**PROBLEM**
Write out exactly the lines of the material below, beginning at the top and ending at the line that contains "Q2 : A -> Prop)".

######

(** C8, as stated, fails: the command that [start_optimization] sends
    for the session of "test goal" does not carry [action = "start"]. *)
Lemma start_optimization_action_is_not_start :
  active_goals scenario_world !! "6f1c0d1e" = Some 0%nat ∧
  ¬ (exists w1 cmd,
       start_optimization "6f1c0d1e" scenario_world = (w1, Ok tt) ∧
       message_log w1 = message_log scenario_world ++ [cmd] ∧
       payload cmd = {[ "action" := VStr "start";
                        "session_id" := VStr "6f1c0d1e";
                        "goal" := VStr "test goal" ]}).
Proof.
  split; [vm_compute; reflexivity|].
  intros (w1 & cmd & E & L & P).
  assert (Hlog : exists w1' cmd',
             start_optimization "6f1c0d1e" scenario_world = (w1', Ok tt) ∧
             message_log w1' = [cmd'] ∧
             payload cmd' !! "action" = Some (VStr "start_optimization")).
  { eexists _, _. split; [vm_compute; reflexivity|].
    split; vm_compute; reflexivity. }
  destruct Hlog as (w1' & cmd' & E' & L' & P').
  rewrite E in E'. injection E' as <-.
  rewrite L in L'. change (message_log scenario_world) with
    (@nil AgentMessage) in L'. simpl in L'. injection L' as <-.
  rewrite P in P'. discriminate P'.
Qed.

(** ** Scatter/gather *)

Lemma existsb_py_eq_str (x : string) (P : list string) :
  existsb (fun v => py_eq_str v x) (VStr <$> P) = bool_decide (x ∈ P).
Proof.
  induction P as [|y P IH].
  - symmetry. apply bool_decide_eq_false_2, not_elem_of_nil.
  - change (existsb (fun v => py_eq_str v x) (VStr <$> y :: P))
      with (String.eqb y x || existsb (fun v => py_eq_str v x) (VStr <$> P)).
    rewrite IH. destruct (String.eqb_spec y x) as [->|Hne].
    + symmetry. apply bool_decide_eq_true_2. left.
    + apply bool_decide_ext. rewrite elem_of_cons.
      split; [intros Hx; right; exact Hx | intros [Hx|Hx]; congruence].
Qed.

Lemma filter_ext_in {A} (Q1 Q2 : A -> Prop)
    `{!∀ x, Decision (Q1 x)} `{!∀ x, Decision (Q2 x)} (P : list A) :
  (forall x, x ∈ P -> (Q1 x ↔ Q2 x)) -> filter Q1 P = filter Q2 P.
Proof.
  induction P as [|y P IH]; intros Hext; [reflexivity|].
  assert (Hy : Q1 y ↔ Q2 y) by (apply Hext; left).
  assert (HP : filter Q1 P = filter Q2 P)
    by (apply IH; intros x Hx; apply Hext; right; exact Hx).
  destruct (decide (Q1 y)) as [H1|H1].
  - rewrite !filter_cons_True by tauto. rewrite HP. reflexivity.
  - rewrite !filter_cons_False by tauto. exact HP.
Qed.

Lemma filter_all_id {A} (Q : A -> Prop) `{!∀ x, Decision (Q x)}
    (P : list A) :
  (forall x, x ∈ P -> Q x) -> filter Q P = P.
Proof.
  induction P as [|y P IH]; intros Hall; [reflexivity|].
  rewrite filter_cons_True by (apply Hall; left).
  rewrite IH; [reflexivity|]. intros x Hx. apply Hall. right. exact Hx.
Qed.

Lemma filter_nil_all {A} (Q : A -> Prop) `{!∀ x, Decision (Q x)}
    (P : list A) :
  filter Q P = [] -> forall x, x ∈ P -> ¬ Q x.
Proof.
  intros HF x Hx HQ.
  assert (Hin : x ∈ filter Q P) by (apply list_elem_of_filter; tauto).
  rewrite HF in Hin. exact (not_elem_of_nil x Hin).
Qed.

(** On a list without repetition, [remove] deletes the sender. *)
Lemma list_remove_strs (x : string) (P : list string) :
  NoDup P ->
  list_remove x (VStr <$> P) = VStr <$> filter (λ y, y ≠ x) P.
Proof.
  induction P as [|y P IH]; intros Hnd; [reflexivity|].
  apply NoDup_cons in Hnd as [Hy Hnd].
  change (list_remove x (VStr <$> y :: P))
    with (if String.eqb y x then VStr <$> P
          else VStr y :: list_remove x (VStr <$> P)).
  destruct (String.eqb_spec y x) as [->|Hne].
  - rewrite filter_cons_False by (intros H; apply H; reflexivity).
    rewrite filter_all_id by (intros z Hz ->; exact (Hy Hz)). reflexivity.
  - rewrite filter_cons_True by exact Hne. rewrite IH by exact Hnd.
    reflexivity.
Qed.

Lemma last_char_app (s t : string) :
  last_char t ≠ None -> last_char (s +:+ t) = last_char t.
Proof.
  intros Ht. induction s as [|a s IH]; [reflexivity|].
  simpl. rewrite IH. destruct (last_char t); [reflexivity | congruence].
Qed.

(** The key under which a response is stored is never one of the two
    bookkeeping keys. *)
Lemma data_key_fresh (x : string) :
  x +:+ "_data" ≠ "pending_responses" ∧ x +:+ "_data" ≠ "planning_status".
Proof.
  assert (H : last_char (x +:+ "_data") = Some "a"%char)
    by (rewrite last_char_app; [reflexivity | discriminate]).
  split; intros E; rewrite E in H; discriminate H.
Qed.

Lemma py_in_strs (x : string) (P : list string) (w : World) :
  py_in x (VList (VStr <$> P)) w = (w, Ok (bool_decide (x ∈ P))).
Proof. unfold py_in, ret. rewrite existsb_py_eq_str. reflexivity. Qed.

Lemma py_len_strs (P : list string) (w : World) :
  py_len (VList (VStr <$> P)) w = (w, Ok (Z.of_nat (length P))).
Proof. unfold py_len, ret. rewrite length_fmap. reflexivity. Qed.

Lemma py_remove_strs (x : string) (P : list string) (w : World) :
  NoDup P ->
  py_remove (VList (VStr <$> P)) x w
    = (w, Ok (VList (VStr <$> filter (λ y, y ≠ x) P))).
Proof.
  intros Hnd. unfold py_remove, ret. rewrite list_remove_strs by exact Hnd.
  reflexivity.
Qed.

(** A response whose sender is not pending, while others are or after
    the advance, leaves the store as it is. *)
Lemma handle_response_ignored (self : string) (l : loc)
    (sender sid : string) (P : list string) (st : string) (w : World)
    (m : AgentMessage) :
  gathering self l sender sid P st w ->
  from_agent m ∉ P ->
  P ≠ [] ∨ st ≠ "waiting_for_data" ->
  PlannerAgent_handle_response self m w = (w, Ok tt).
Proof.
  intros (a & c & Ha & Hl & _ & _ & Hc & _ & Hp & Hs) Hm Hor.
  unfold PlannerAgent_handle_response.
  rewrite (bind_ok _ _ _ _ _ (self_get_ok _ _ _ _ Ha)), Hl.
  rewrite (bind_ok _ _ _ _ _ (context_get_some _ _ _ _ _ _ Hc Hp)).
  rewrite (bind_ok _ _ _ _ _ (py_in_strs _ _ _)).
  rewrite bool_decide_eq_false_2 by exact Hm.
  rewrite (bind_ok _ _ _ _ _ (ret_ok _ _)).
  rewrite (bind_ok _ _ _ _ _ (py_len_strs _ _)).
  destruct P as [|y P]; [|reflexivity].
  change (Z.of_nat (length (@nil string)) =? 0) with true. cbv iota.
  rewrite (bind_ok _ _ _ _ _ (context_get_some _ _ _ _ _ _ Hc Hs)).
  simpl.
  destruct Hor as [H|H]; [congruence|].
  apply String.eqb_neq in H. rewrite H. reflexivity.
Qed.

Lemma sent_nothing_refl (w : World) : sent_nothing w w.
Proof. split; reflexivity. Qed.

Lemma sent_nothing_trans (w1 w2 w3 : World) :
  sent_nothing w1 w2 -> sent_nothing w2 w3 -> sent_nothing w1 w3.
Proof. intros [L1 A1] [L2 A2]. split; congruence. Qed.

Lemma sent_nothing_then_once (req : AgentMessage) (w1 w2 w3 : World) :
  sent_nothing w1 w2 -> sent_once req w2 w3 -> sent_once req w1 w3.
Proof.
  intros [L1 A1] (L2 & T2 & O2). rewrite L1, A1 in *.
  split; [exact L2|]. split; [exact T2 | exact O2].
Qed.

######

**SOLUTION FOR THIS TASK**
(** C8, as stated, fails: the command that [start_optimization] sends
    for the session of "test goal" does not carry [action = "start"]. *)
Lemma start_optimization_action_is_not_start :
  active_goals scenario_world !! "6f1c0d1e" = Some 0%nat ∧
  ¬ (exists w1 cmd,
       start_optimization "6f1c0d1e" scenario_world = (w1, Ok tt) ∧
       message_log w1 = message_log scenario_world ++ [cmd] ∧
       payload cmd = {[ "action" := VStr "start";
                        "session_id" := VStr "6f1c0d1e";
                        "goal" := VStr "test goal" ]}).
Proof.
  split; [vm_compute; reflexivity|].
  intros (w1 & cmd & E & L & P).
  assert (Hlog : exists w1' cmd',
             start_optimization "6f1c0d1e" scenario_world = (w1', Ok tt) ∧
             message_log w1' = [cmd'] ∧
             payload cmd' !! "action" = Some (VStr "start_optimization")).
  { eexists _, _. split; [vm_compute; reflexivity|].
    split; vm_compute; reflexivity. }
  destruct Hlog as (w1' & cmd' & E' & L' & P').
  rewrite E in E'. injection E' as <-.
  rewrite L in L'. change (message_log scenario_world) with
    (@nil AgentMessage) in L'. simpl in L'. injection L' as <-.
  rewrite P in P'. discriminate P'.
Qed.

(** ** Scatter/gather *)

Lemma existsb_py_eq_str (x : string) (P : list string) :
  existsb (fun v => py_eq_str v x) (VStr <$> P) = bool_decide (x ∈ P).
Proof.
  induction P as [|y P IH].
  - symmetry. apply bool_decide_eq_false_2, not_elem_of_nil.
  - change (existsb (fun v => py_eq_str v x) (VStr <$> y :: P))
      with (String.eqb y x || existsb (fun v => py_eq_str v x) (VStr <$> P)).
    rewrite IH. destruct (String.eqb_spec y x) as [->|Hne].
    + symmetry. apply bool_decide_eq_true_2. left.
    + apply bool_decide_ext. rewrite elem_of_cons.
      split; [intros Hx; right; exact Hx | intros [Hx|Hx]; congruence].
Qed.

Lemma filter_ext_in {A} (Q1 Q2 : A -> Prop)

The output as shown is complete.